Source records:

(** A waiter of the swap event waits for nothing else: no other object changes. *)
Lemma wake_swap_frame E P s ob t th w st s1 s2 i b :
  inv E P s → Objects s !! KiSwapEvent = Some ob → Threads s !! t = Some th →
  waits E s t (WaitBlockList th) → WaitBlockList th !! i = Some b → WaitObject b = KiSwapEvent →
  granted t KiSwapEvent s s1 → Threads s1 !! t = Some w → woken t w st s1 s2 →
  frame no_thread s s2.
Proof.
  intros Hi Ho Hth Hw Hb Hbo [Hsf _ Hoth Hev _] Hw1 Hwk.
  pose proof (inv_wait _ _ _ Hi) as Hwi.
  destruct (wi_swap _ _ _ Hwi) as (ev & Hev' & Hbody).
  destruct (Hev ev Hev' Hbody) as [HT HO].
  destruct (wi_alone _ _ _ Hwi _ _ _ _ Hw Hb Hbo) as [Hbs _].
  rewrite HT, Hth in Hw1. injection Hw1 as <-.
  pose proof (sf_rest _ _ _ Hsf) as Hrest.
  pose proof (satisfied_waiters _ _ _ Hsf) as Hsw.
  destruct Hwk as [Hc Hid Hq Ht Hx Hob Hwt _]. split.
  - by rewrite Hc, Hrest.
  - by rewrite Hid, Hrest.
  - by rewrite Hq, Hrest.
  - intros o Hne. rewrite Hob, Hoth by done.
    destruct (Objects s !! o) as [obo|] eqn:Hobo; [|done]. simpl. f_equal.
    transitivity (obo <| WaitListHead := WaitListHead obo |>); [|by destruct obo].
    simpl. f_equal. apply filter_id. intros [x k] Hin. simpl. intros ->.
    apply (wi_list _ _ _ Hwi _ _ _ _ Hobo) in Hin as (bs & c & [_ Hwx] & Hk & Hco).
    destruct Hw as [_ Hw]. rewrite Hw in Hwx. injection Hwx as <-. rewrite Hbs in Hk.
    apply list_lookup_singleton_Some in Hk as [_ <-]. congruence.
  - lia.
  - intros x thx Hxs. destruct (decide (x = t)) as [->|Hne].
    + rewrite Hth in Hxs. injection Hxs as <-. destruct Ht as (th' & ? & ? & ? & ?).
      exists th'. split; [done|]. split; [done|]. split.
      * intros _ _ Hn. destruct Hn. exists i, b. done.
      * apply waits_thread in Hw as (_ & ? & ? & Hst & _). simplify_eq.
        split; [done|congruence].
    + destruct (Hx x thx Hne) as (thx' & ? & ? & ? & ? & ?); [by rewrite HT|].
      exists thx'. split_and!; auto.
Qed.

(** The entries the loop has moved past are wait all blocks. *)
Definition skipped_ok (E : tid → Prop) (s : KSTATE) (skipped : list wait_entry) : Prop :=
  ∀ x k, (x, k) ∈ skipped → ∃ bs b, waits E s x bs ∧ bs !! k = Some b ∧ WaitType b = WaitAll.

Lemma skipped_woken E P s1 s2 t w st skipped :
  wait_inv E P s1 → skipped_ok E s1 skipped → (∀ x k, (x, k) ∈ skipped → x ≠ t) →
  woken t w st s1 s2 → skipped_ok E s2 skipped.
Proof.
  intros Hi Hsk Hne Hwk x k Hin. destruct (Hsk x k Hin) as (bs & b & Hw & Hb & Hall).
  exists bs, b. split; [|done]. pose proof Hw as Hw'.
  apply waits_thread in Hw' as (HE & th & Hth & Hst & Hbs).
  destruct (wk_others _ _ _ _ _ Hwk x th (Hne _ _ Hin) Hth) as (th' & Hth' & _ & Hsame & _).
  rewrite Hsame in Hth' by
    (auto; intros (j & c & Hj & Hc); rewrite Hbs in Hj;
     destruct (wi_alone _ _ _ Hi _ _ _ _ Hw Hj Hc) as [Hone Hty]; rewrite Hone in Hb;
     apply list_lookup_singleton_Some in Hb as [_ <-]; congruence).
  apply waits_thread. eauto 10.
Qed.

Lemma skipped_other E P s o ob skipped t i rest x k :
  wait_inv E P s → skipped_ok E s skipped → Objects s !! o = Some ob →
  WaitListHead ob = skipped ++ (t, i) :: rest → (x, k) ∈ skipped → x ≠ t.
Proof.
  intros Hi Hsk Ho Hl Hin ->. destruct (Hsk t k Hin) as (bs & b & Hw & Hb & Hall).
  pose proof (wi_nodup _ _ _ Hi _ _ Ho) as Hnd. rewrite Hl in Hnd.
  assert (Hon : ∀ m, (t, m) ∈ WaitListHead ob → ∃ c, bs !! m = Some c ∧ WaitObject c = o).
  { intros m (bs' & c & Hw' & Hm & Hc)%(wi_list _ _ _ Hi _ _ _ _ Ho).
    destruct Hw as [_ Hw], Hw' as [_ Hw']. rewrite Hw in Hw'. injection Hw' as <-. eauto. }
  destruct (Hon k) as (ck & Hk & Hko); [rewrite Hl; apply elem_of_app; by left|].
  destruct (Hon i) as (ci & Hci & Hio);
    [rewrite Hl; apply elem_of_app; right; apply elem_of_cons; by left|].
  pose proof (bw_distinct _ _ (wi_blocks _ _ _ Hi _ _ Hw) _ _ Hb Hall) as Hd.
  assert (k = i) as ->.
  { apply (NoDup_lookup _ _ _ o Hd); rewrite list_lookup_fmap; [rewrite Hk|rewrite Hci];
      simpl; congruence. }
  apply NoDup_app in Hnd as (_ & Hdis & _). apply (Hdis _ Hin), elem_of_cons. by left.
Qed.

Lemma filter_other_threads t (l : list wait_entry) :
  (∀ x k, (x, k) ∈ l → x ≠ t) → filter (λ e, e.1 ≠ t) l = l.
Proof. intros H. apply filter_id. intros [x k] Hin. simpl. eauto. Qed.

(** After a waiter is woken the loop goes on with a shorter list. *)
Lemma next_round E P s s1 s2 o ob t i w st skipped rest :
  wait_inv E (pending o P skipped) s → Objects s !! o = Some ob →
  WaitListHead ob = skipped ++ (t, i) :: rest → skipped_ok E s skipped →
  satisfied t s s1 → woken t w st s1 s2 → (o = KiSwapEvent → on_swap_event w) →
  inv E (pending o P skipped) s2 →
  ∃ ob2 rest2, Objects s2 !! o = Some ob2 ∧ WaitListHead ob2 = skipped ++ rest2 ∧
    (length rest2 < length ((t, i) :: rest))%nat ∧ skipped_ok E s2 skipped.
Proof.
  intros Hwi Ho Hl Hsk Hsf Hwk Hon Hi2.
  assert (Hsk1 : skipped_ok E s1 skipped).
  { intros x k Hin. destruct (Hsk x k Hin) as (bs & b & [? Hv] & ?). exists bs, b.
    split; [|done]. split; [done|]. by rewrite (proj2 (satisfied_views _ _ _ x Hsf)). }
  assert (Hne : ∀ x k, (x, k) ∈ skipped → x ≠ t) by (intros; by eapply skipped_other).
  pose proof (sf_objects _ _ _ Hsf o) as Hle. rewrite Ho in Hle.
  inversion Hle as [? ob1 [Hl1 _ _ _] Heq Heq1|]; subst.
  destruct (decide (o = KiSwapEvent)) as [->|Hns].
  - assert (skipped = []) as ->.
    { destruct skipped as [|[x k] l]; [done|].
      destruct (Hsk x k) as (bs & b & Hw & Hb & Hall); [apply elem_of_cons; by left|].
      assert ((x, k) ∈ WaitListHead ob) as Hin by (rewrite Hl; apply elem_of_cons; by left).
      apply (wi_list _ _ _ Hwi _ _ _ _ Ho) in Hin as (bs' & b' & Hw' & Hb' & Hbo).
      destruct (wi_alone _ _ _ Hwi _ _ _ _ Hw' Hb' Hbo) as [_ ?].
      destruct Hw as [_ Hw], Hw' as [_ Hw']. rewrite Hw in Hw'. injection Hw' as <-.
      exfalso. congruence. }
    destruct (wi_swap _ _ _ (inv_wait _ _ _ Hi2)) as (ev & Hev & _).
    exists ev, (WaitListHead ev). split; [done|]. split; [done|].
    pose proof (wk_swap_waiters _ _ _ _ _ Hwk (Hon eq_refl)) as Hlt.
    rewrite (satisfied_waiters _ _ _ Hsf) in Hlt. unfold swap_waiters in Hlt.
    rewrite Hev, Ho, Hl in Hlt. split; [done|]. intros x k ?%elem_of_nil. done.
  - rewrite (wk_objects _ _ _ _ _ Hwk), <- Heq1 by done. simpl.
    eexists _, (filter (λ e, e.1 ≠ t) rest). split; [done|]. simpl. rewrite Hl1, Hl.
    split; [|split].
    + rewrite list.filter_app, filter_other_threads by done. f_equal.
      rewrite list.filter_cons. by rewrite decide_False by (simpl; tauto).
    + apply Nat.lt_succ_r, length_filter.
    + apply (skipped_woken E (pending o P skipped) s1 s2 t w st); try done.
      eapply wait_inv_le; [apply Hsf| |exact Hwi]. intros x bs. unfold waits.
      by rewrite (proj2 (satisfied_views _ _ _ x Hsf)).
Qed.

▶ [What to produce]:
Return exactly the lines above from the line that has "Lemma next_round E" through the line that has "split; [|done]. split;", inclusive, and nothing else.

▶ [Exercise result]:
Lemma next_round E P s s1 s2 o ob t i w st skipped rest :
  wait_inv E (pending o P skipped) s → Objects s !! o = Some ob →
  WaitListHead ob = skipped ++ (t, i) :: rest → skipped_ok E s skipped →
  satisfied t s s1 → woken t w st s1 s2 → (o = KiSwapEvent → on_swap_event w) →
  inv E (pending o P skipped) s2 →
  ∃ ob2 rest2, Objects s2 !! o = Some ob2 ∧ WaitListHead ob2 = skipped ++ rest2 ∧
    (length rest2 < length ((t, i) :: rest))%nat ∧ skipped_ok E s2 skipped.
Proof.
  intros Hwi Ho Hl Hsk Hsf Hwk Hon Hi2.
  assert (Hsk1 : skipped_ok E s1 skipped).
  { intros x k Hin. destruct (Hsk x k Hin) as (bs & b & [? Hv] & ?). exists bs, b.
    split; [|done]. split; [done|]. by rewrite (proj2 (satisfied_views _ _ _ x Hsf)). }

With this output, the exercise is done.